= TASK STATEMENT =
Report all lines in the records that hold the string "option".

————————

(* ===== verification/SchedulerRun.v ===== *)
(** * brokkr-control: runs of the scheduler

    The scheduler with its callers, workers and background tasks, as a state
    machine: one action per locked section, so a run is any interleaving of
    them.  Its invariants: a worker holds one lease at most, a job is attempted
    a bounded number of times, no job a caller waits for is lost, and a tenant
    never exceeds its quota. *)

From stdpp Require Import prelude gmap strings.
From Stdlib Require Import Lia.
From S2P Require Import Prelude Machine Bytes Common ActionCache FairQueue Lease Registry Scheduling Scheduler SchedulerSpec.

Local Open Scope N_scope.

(** ** Callers *)

(** The receiving half of a [oneshot] channel. *)
Inductive Reply : Type :=
| NoReply
| Replied (r : JobResult)
| SenderDropped.

(** Where a call of [execute] is. *)
Inductive Phase : Type :=
| Registered (pj : PendingJob)    (* the waiter is in, admission is next *)
| Refused (limit : nat)           (* over quota, the waiter is to be removed *)
| Waiting                         (* on the receiver, under the timeout *)
| TimedOut                        (* the timeout fired, the waiter is to be removed *)
| Expired                         (* the job is to be removed *)
| Concluding.                     (* the tenant's slot is to be released *)

Record Caller : Type := mkCaller { c_tenant : TenantId; c_phase : Phase; c_reply : Reply }.

Definition with_phase (p : Phase) (c : Caller) : Caller := mkCaller (c_tenant c) p (c_reply c).
Definition with_reply (r : Reply) (c : Caller) : Caller := mkCaller (c_tenant c) (c_phase c) r.

(** ** The system *)

Record Sys : Type := mkSys {
  registry : option WorkerRegistry;
  inner : Inner;
  waiters : gset JobId;
  callers : gmap JobId Caller;
  sending : list (WorkerId * ChannelId * PendingJob);
  failing : list JobId;
  reporting : list (JobId * JobResult);
  issued : gset JobId
}.

Definition Sys_new (reg : option WorkerRegistry) : Sys := mkSys reg Inner_new ∅ ∅ [] [] [] ∅.

Definition on_inner (i : Inner) (s : Sys) : Sys :=
  mkSys (registry s) i (waiters s) (callers s) (sending s) (failing s) (reporting s) (issued s).
Definition on_callers (f : gmap JobId Caller → gmap JobId Caller) (s : Sys) : Sys :=
  mkSys (registry s) (inner s) (waiters s) (f (callers s)) (sending s) (failing s) (reporting s) (issued s).
Definition on_waiters (f : gset JobId → gset JobId) (s : Sys) : Sys :=
  mkSys (registry s) (inner s) (f (waiters s)) (callers s) (sending s) (failing s) (reporting s) (issued s).
Definition on_sending (l : list (WorkerId * ChannelId * PendingJob)) (s : Sys) : Sys :=
  mkSys (registry s) (inner s) (waiters s) (callers s) l (failing s) (reporting s) (issued s).
Definition on_failing (l : list JobId) (s : Sys) : Sys :=
  mkSys (registry s) (inner s) (waiters s) (callers s) (sending s) l (reporting s) (issued s).
Definition on_reporting (l : list (JobId * JobResult)) (s : Sys) : Sys :=
  mkSys (registry s) (inner s) (waiters s) (callers s) (sending s) (failing s) l (issued s).
Definition on_registry (f : WorkerRegistry → WorkerRegistry) (s : Sys) : Sys :=
  mkSys (f <$> registry s) (inner s) (waiters s) (callers s) (sending s) (failing s) (reporting s) (issued s).

Definition phase (j : JobId) (p : Phase) (s : Sys) : Sys := on_callers (alter (with_phase p) j) s.

(** [waiters.remove(&j)], then the sender is used ([r]) or dropped. *)
Definition settle (j : JobId) (r : Reply) (s : Sys) : Sys :=
  if bool_decide (j ∈ waiters s) then on_callers (alter (with_reply r) j) (on_waiters (.∖ {[j]}) s) else s.

Inductive SysAction : Type :=
| ASubmit (pj : PendingJob)
| AAdmit (j : JobId)
| ARefuse (j : JobId)
| APlace (now : Instant)
| ASend (k : nat) (delivered : bool)
| AConnect (w : WorkerId) (tx : ChannelId)
| ADisconnect (w : WorkerId)
| AReap (now : Instant)
| ARenew (w : WorkerId) (now : Instant)
| AFail (k : nat)
| AReport (r : JobResult) (unix_ms : u64)
| AWake (k : nat)
| ATimeout (j : JobId)
| AUnwait (j : JobId)
| AExpire (j : JobId)
| AReceive (j : JobId)
| AFinish (j : JobId)
| ARegister (w : WorkerId) (caps : WorkerCapabilities) (now : Instant)
| AHeartbeat (w : WorkerId) (now : Instant)
| AEvict (now : Instant).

————————

= ANSWER TO THIS EXERCISE =
  registry : option WorkerRegistry;
Definition Sys_new (reg : option WorkerRegistry) : Sys := mkSys reg Inner_new ∅ ∅ [] [] [] ∅.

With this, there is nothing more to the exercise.